Site Reliability Engineer
3 days ago
NVIDIA is seeking a seasoned Site Reliability Engineer to join its Infrastructure, Planning and Processes organization. This is an ON PREM data center role that requires experience with Linux operating systems and an understanding of Kubernetes.
Key Responsibilities:
- Design and implement reliable systems and processes to ensure high availability and performance of NVIDIA's internal cloud infrastructure.
- Monitor system performance and troubleshoot issues related to CPU, memory, disk, and network utilization.
- Collaborate with cross-functional teams to resolve complex technical issues and implement automation solutions.
- Develop and maintain scripts and tools to automate tasks and improve efficiency.

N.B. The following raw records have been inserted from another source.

(* ===== verification/Bytes.v ===== *)
(** * Little-endian integers and the memory the copies run on

    [le_bytes]/[le_value] are the byte images of fixed-width integers, as the
    entry headers and the device block tables store them.  [Memory] is the
    interface to the CUDA runtime's copies and to [std::memcpy]: the address
    space is unified, every call names byte addresses, and calls on one stream
    take effect in order.  The laws are the documented effect of the calls; the
    overlap conditions are the documented preconditions. *)

From stdpp Require Import prelude list list_numbers.
From Stdlib Require Import ZArith Lia.
From S2P Require Import Prelude.
#[local] Open Scope Z_scope.

(** ** Little-endian images *)
Fixpoint le_bytes (n : nat) (x : Z) : list Z :=
  match n with
  | O => []
  | S n => x mod 256 :: le_bytes n (x / 256)
  end.

Fixpoint le_value (l : list Z) : Z :=
  match l with
  | [] => 0
  | b :: l => b + 256 * le_value l
  end.

(** [static_cast<std::int32_t>] of a 32-bit pattern, and of a 64-bit one. *)
Definition to_i32 (x : Z) : Z := if x <? 2 ^ 31 then x else x - 2 ^ 32.
Definition to_i64 (x : Z) : Z := if x <? 2 ^ 63 then x else x - 2 ^ 64.

Definition is_byte (b : Z) : Prop := 0 <= b < 256.

Lemma length_le_bytes n x : length (le_bytes n x) = n.
Proof. revert x. induction n; intros; simpl; auto. Qed.

Lemma le_bytes_bytes n x : Forall is_byte (le_bytes n x).
Proof.
  revert x. induction n; intros; simpl; constructor; [|done].
  unfold is_byte. apply Z.mod_pos_bound. lia.
Qed.

Lemma le_value_bytes n x : le_value (le_bytes n x) = x mod 2 ^ (8 * Z.of_nat n).
Proof.
  revert x. induction n as [|n IH]; intros x; [by rewrite Z.mod_1_r|].
  cbn [le_bytes le_value]. rewrite IH.
  replace (2 ^ (8 * Z.of_nat (S n))) with (256 * 2 ^ (8 * Z.of_nat n)).
  - rewrite Z.rem_mul_r by lia. done.
  - rewrite Nat2Z.inj_succ, <- Z.add_1_r, Z.mul_add_distr_l, Z.pow_add_r by lia. simpl. lia.
Qed.

Lemma le_value_bytes_small n x :
  0 <= x < 2 ^ (8 * Z.of_nat n) -> le_value (le_bytes n x) = x.
Proof. intros. rewrite le_value_bytes. by apply Z.mod_small. Qed.

Lemma le_value_u32 x : u32 x -> le_value (le_bytes 4 x) = x.
Proof. intros. apply le_value_bytes_small. simpl. width_lia. Qed.

Lemma le_value_u64 x : u64 x -> le_value (le_bytes 8 x) = x.
Proof. intros. apply le_value_bytes_small. simpl. width_lia. Qed.

Lemma le_value_i32 x : i32 x -> to_i32 (le_value (le_bytes 4 x)) = x.
Proof.
  intros Hx. rewrite le_value_bytes. unfold to_i32. change (2 ^ (8 * Z.of_nat 4)) with (2 ^ 32).
  autounfold with width in *. destruct (decide (0 <= x)).
  - rewrite Z.mod_small by lia. destruct (Z.ltb_spec x (2 ^ 31)); lia.
  - rewrite <- (Z.mod_add _ 1), Z.mod_small by lia.
    destruct (Z.ltb_spec (x + 1 * 2 ^ 32) (2 ^ 31)); lia.
Qed.

Lemma le_value_i64 x : i64 x -> to_i64 (le_value (le_bytes 8 x)) = x.
Proof.
  intros Hx. rewrite le_value_bytes. unfold to_i64. change (2 ^ (8 * Z.of_nat 8)) with (2 ^ 64).
  autounfold with width in *. destruct (decide (0 <= x)).
  - rewrite Z.mod_small by lia. destruct (Z.ltb_spec x (2 ^ 63)); lia.
  - rewrite <- (Z.mod_add _ 1), Z.mod_small by lia.
    destruct (Z.ltb_spec (x + 1 * 2 ^ 64) (2 ^ 63)); lia.
Qed.

(** ** Memory *)

(** Byte [a] is in the pitched rectangle of [height] rows of [width] bytes. *)
Definition in_rect (base pitch width height a : Z) : Prop :=
  exists r c, 0 <= r < height /\ 0 <= c < width /\ a = base + r * pitch + c.

Class Memory (M : Type) : Type := {
  load : M -> Z -> Z;
  (** [cudaMemcpyAsync(dst, src, n, ...)] and [std::memcpy] *)
  memcpy : Z -> Z -> Z -> M -> M;
  (** [cudaMemcpy2DAsync(dst, dpitch, src, spitch, width, height, ...)] *)
  memcpy2d : Z -> Z -> Z -> Z -> Z -> Z -> M -> M;
  (** [cudaMemsetAsync(dst, value, n)] *)
  memset : Z -> Z -> Z -> M -> M;
  (** [cudaMemset2DAsync(dst, pitch, value, width, height)] *)
  memset2d : Z -> Z -> Z -> Z -> Z -> M -> M;
  (** a host-to-device [cudaMemcpyAsync] out of a [std::vector]'s storage *)
  upload : Z -> list Z -> M -> M;

  memcpy_in m dst src n i :
    0 <= i < n -> dst + n <= src \/ src + n <= dst ->
    load (memcpy dst src n m) (dst + i) = load m (src + i);
  memcpy_out m dst src n a :
    a < dst \/ dst + n <= a -> load (memcpy dst src n m) a = load m a;
  memcpy2d_in m dst dpitch src spitch width height r c :
    0 <= r < height -> 0 <= c < width -> width <= dpitch -> width <= spitch ->
    (forall a, in_rect dst dpitch width height a -> ~ in_rect src spitch width height a) ->
    load (memcpy2d dst dpitch src spitch width height m) (dst + r * dpitch + c) =
    load m (src + r * spitch + c);
  memcpy2d_out m dst dpitch src spitch width height a :
    width <= dpitch -> ~ in_rect dst dpitch width height a ->
    load (memcpy2d dst dpitch src spitch width height m) a = load m a;
  memset_in m dst v n i : 0 <= i < n -> load (memset dst v n m) (dst + i) = v;
  memset_out m dst v n a : a < dst \/ dst + n <= a -> load (memset dst v n m) a = load m a;
  memset2d_in m dst pitch v width height a :
    width <= pitch -> in_rect dst pitch width height a -> load (memset2d dst pitch v width height m) a = v;
  memset2d_out m dst pitch v width height a :
    width <= pitch -> ~ in_rect dst pitch width height a ->
    load (memset2d dst pitch v width height m) a = load m a;
  upload_in m dst l i b : l !! i = Some b -> load (upload dst l m) (dst + Z.of_nat i) = b;
  upload_out m dst l a :
    a < dst \/ dst + Z.of_nat (length l) <= a -> load (upload dst l m) a = load m a;
}.

(** ** A concrete memory: total maps from addresses to bytes *)
Definition in_rect_bool (base pitch width height a : Z) : bool :=
  (0 <? pitch) && (0 <=? a - base) && ((a - base) / pitch <? height) && ((a - base) mod pitch <? width).

Lemma in_rect_bool_spec base pitch width height a :
  width <= pitch -> in_rect_bool base pitch width height a = true <-> in_rect base pitch width height a.
Proof.
  intros Hw. unfold in_rect_bool, in_rect. split.
  - intros H. guards. exists ((a - base) / pitch), ((a - base) mod pitch).
    pose proof (Z.mod_pos_bound (a - base) pitch ltac:(lia)).
    pose proof (Z.div_pos (a - base) pitch ltac:(lia) ltac:(lia)).
    pose proof (Z.div_mod (a - base) pitch ltac:(lia)). split_and!; lia.
  - intros (r & c & Hr & Hc & ->).
    assert (base + r * pitch + c - base = r * pitch + c) as -> by lia.
    rewrite Z.add_comm, Z.div_add, Z.mod_add by lia.
    rewrite Z.div_small, Z.mod_small by lia.
    assert (0 <= r * pitch) by nia. lia.
Qed.

#[export] Program Instance fun_memory : Memory (Z -> Z) := {|
  load m a := m a;
  memcpy dst src n m := fun a => if (dst <=? a) && (a <? dst + n) then m (src + (a - dst)) else m a;
  memcpy2d dst dpitch src spitch width height m := fun a =>
    if in_rect_bool dst dpitch width height a
    then m (src + (a - dst) / dpitch * spitch + (a - dst) mod dpitch) else m a;
  memset dst v n m := fun a => if (dst <=? a) && (a <? dst + n) then v else m a;
  memset2d dst pitch v width height m := fun a =>
    if in_rect_bool dst pitch width height a then v else m a;
  upload dst l m := fun a =>
    if (dst <=? a) && (a <? dst + Z.of_nat (length l))
    then nth (Z.to_nat (a - dst)) l 0 else m a;
|}.
Next Obligation.
  intros m dst src n i Hi _. cbv beta.
  replace ((dst <=? dst + i) && (dst + i <? dst + n)) with true by lia.
  f_equal. lia.
Qed.
Next Obligation.
  intros m dst src n a Ha. cbv beta.
  by replace ((dst <=? a) && (a <? dst + n)) with false by lia.
Qed.
Next Obligation.
  intros m dst dpitch src spitch width height r c Hr Hc Hd Hs _. cbv beta.
  rewrite (proj2 (in_rect_bool_spec dst dpitch width height _ Hd)) by (exists r, c; done).
  replace (dst + r * dpitch + c - dst) with (c + r * dpitch) by lia.
  rewrite Z.div_add, Z.mod_add, Z.div_small, Z.mod_small by lia. f_equal; lia.
Qed.
Next Obligation.
  intros m dst dpitch src spitch width height a Hw Ha. cbv beta.
  destruct (in_rect_bool dst dpitch width height a) eqn:E; [|done].
  by apply in_rect_bool_spec in E.
Qed.
Next Obligation.
  intros m dst v n i Hi. cbv beta.
  by replace ((dst <=? dst + i) && (dst + i <? dst + n)) with true by lia.
Qed.
Next Obligation.
  intros m dst v n a Ha. cbv beta.
  by replace ((dst <=? a) && (a <? dst + n)) with false by lia.
Qed.
Next Obligation.
  intros m dst pitch v width height a Hw Ha. cbv beta.
  by rewrite (proj2 (in_rect_bool_spec dst pitch width height a Hw)).
Qed.
Next Obligation.
  intros m dst pitch v width height a Hw Ha. cbv beta.
  destruct (in_rect_bool dst pitch width height a) eqn:E; [|done].
  by apply in_rect_bool_spec in E.
Qed.
Next Obligation.
  intros m dst l i b Hi. cbv beta. pose proof (lookup_lt_Some _ _ _ Hi).
  replace ((dst <=? dst + Z.of_nat i) && (dst + Z.of_nat i <? dst + Z.of_nat (length l)))
    with true by lia.
  replace (Z.to_nat (dst + Z.of_nat i - dst)) with i by lia.
  by apply nth_lookup_Some.
Qed.
Next Obligation.
  intros m dst l a Ha. cbv beta.
  by replace ((dst <=? a) && (a <? dst + Z.of_nat (length l))) with false by lia.
Qed.

(** ** Arrays of [std::int32_t] in memory *)
Section i32_arrays.
Context {M : Type} `{!Memory M}.

Definition load_bytes (m : M) (a : Z) (n : nat) : list Z :=
  (fun i => load m (a + Z.of_nat i)) <$> seq 0 n.

Definition load_i32 (m : M) (a : Z) : Z := to_i32 (le_value (load_bytes m a 4)).

(** The bytes of an array of 32-bit integers. *)
Definition i32_image (l : list Z) : list Z := concat (le_bytes 4 <$> l).

Definition upload_i32s (dst : Z) (l : list Z) (m : M) : M := upload dst (i32_image l) m.

Lemma length_i32_image l : length (i32_image l) = (4 * length l)%nat.
Proof.
  unfold i32_image. induction l as [|x l IH]; [done|].
  cbn [fmap list_fmap concat length]. rewrite length_app, length_le_bytes, IH. lia.
Qed.

Lemma lookup_i32_image l i j x :
  l !! i = Some x -> (j < 4)%nat -> i32_image l !! (4 * i + j)%nat = le_bytes 4 x !! j.
Proof.
  revert i. induction l as [|y l IH]; intros i Hi Hj; [done|].
  unfold i32_image. cbn [fmap list_fmap concat]. destruct i as [|i]; simpl in Hi.
  - injection Hi as ->. rewrite lookup_app_l by (rewrite length_le_bytes; lia).
    done.
  - rewrite lookup_app_r, length_le_bytes by (rewrite length_le_bytes; lia).
    rewrite <- (IH i Hi Hj). f_equal. lia.
Qed.

Lemma load_bytes_ext (m m' : M) a n :
  (forall i, 0 <= i < Z.of_nat n -> load m (a + i) = load m' (a + i)) ->
  load_bytes m a n = load_bytes m' a n.
Proof.
  intros H. apply list_fmap_ext. intros i x Hi%lookup_seq. apply H. lia.
Qed.

Lemma load_i32_ext (m m' : M) a :
  (forall i, 0 <= i < 4 -> load m (a + i) = load m' (a + i)) -> load_i32 m a = load_i32 m' a.
Proof. intros H. unfold load_i32. do 2 f_equal. by apply load_bytes_ext. Qed.

Lemma upload_i32s_in (m : M) dst l i x :
  l !! i = Some x -> i32 x -> load_i32 (upload_i32s dst l m) (dst + 4 * Z.of_nat i) = x.
Proof.
  intros Hi Hx. transitivity (to_i32 (le_value (le_bytes 4 x))); [|by apply le_value_i32].
  unfold load_i32. do 2 f_equal.
  apply list_eq. intros j. unfold load_bytes. rewrite list_lookup_fmap.
  destruct (decide (j < 4)%nat) as [Hj|Hj].
  - rewrite lookup_seq_lt by done. cbn [fmap option_fmap option_map].
    destruct (le_bytes 4 x !! j) as [b|] eqn:Hb.
    2: { apply lookup_ge_None in Hb. rewrite length_le_bytes in Hb. lia. }
    f_equal. replace (dst + 4 * Z.of_nat i + Z.of_nat (0 + j)) with (dst + Z.of_nat (4 * i + j)) by lia.
    apply upload_in. by rewrite (lookup_i32_image l i j x).
  - rewrite !lookup_ge_None_2; [done|rewrite length_le_bytes; lia|rewrite length_seq; lia].
Qed.

Lemma upload_i32s_out (m : M) dst l a :
  a + 4 <= dst \/ dst + 4 * Z.of_nat (length l) <= a ->
  load_i32 (upload_i32s dst l m) a = load_i32 m a.
Proof.
  intros Ha. apply load_i32_ext. intros i Hi. apply upload_out. rewrite length_i32_image. lia.
Qed.
End i32_arrays.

- Provide expert-level technical guidance and support to internal stakeholders.
Requirements:
- 4+ years of experience with SRE systems admin knowledge.
- Familiarity with Kubernetes.
- Proficiency in Linux systems (and preferably Windows as well).
- Strong understanding of Ansible for configurations and running playbooks.
- On premise data center experience - this is not a cloud environment.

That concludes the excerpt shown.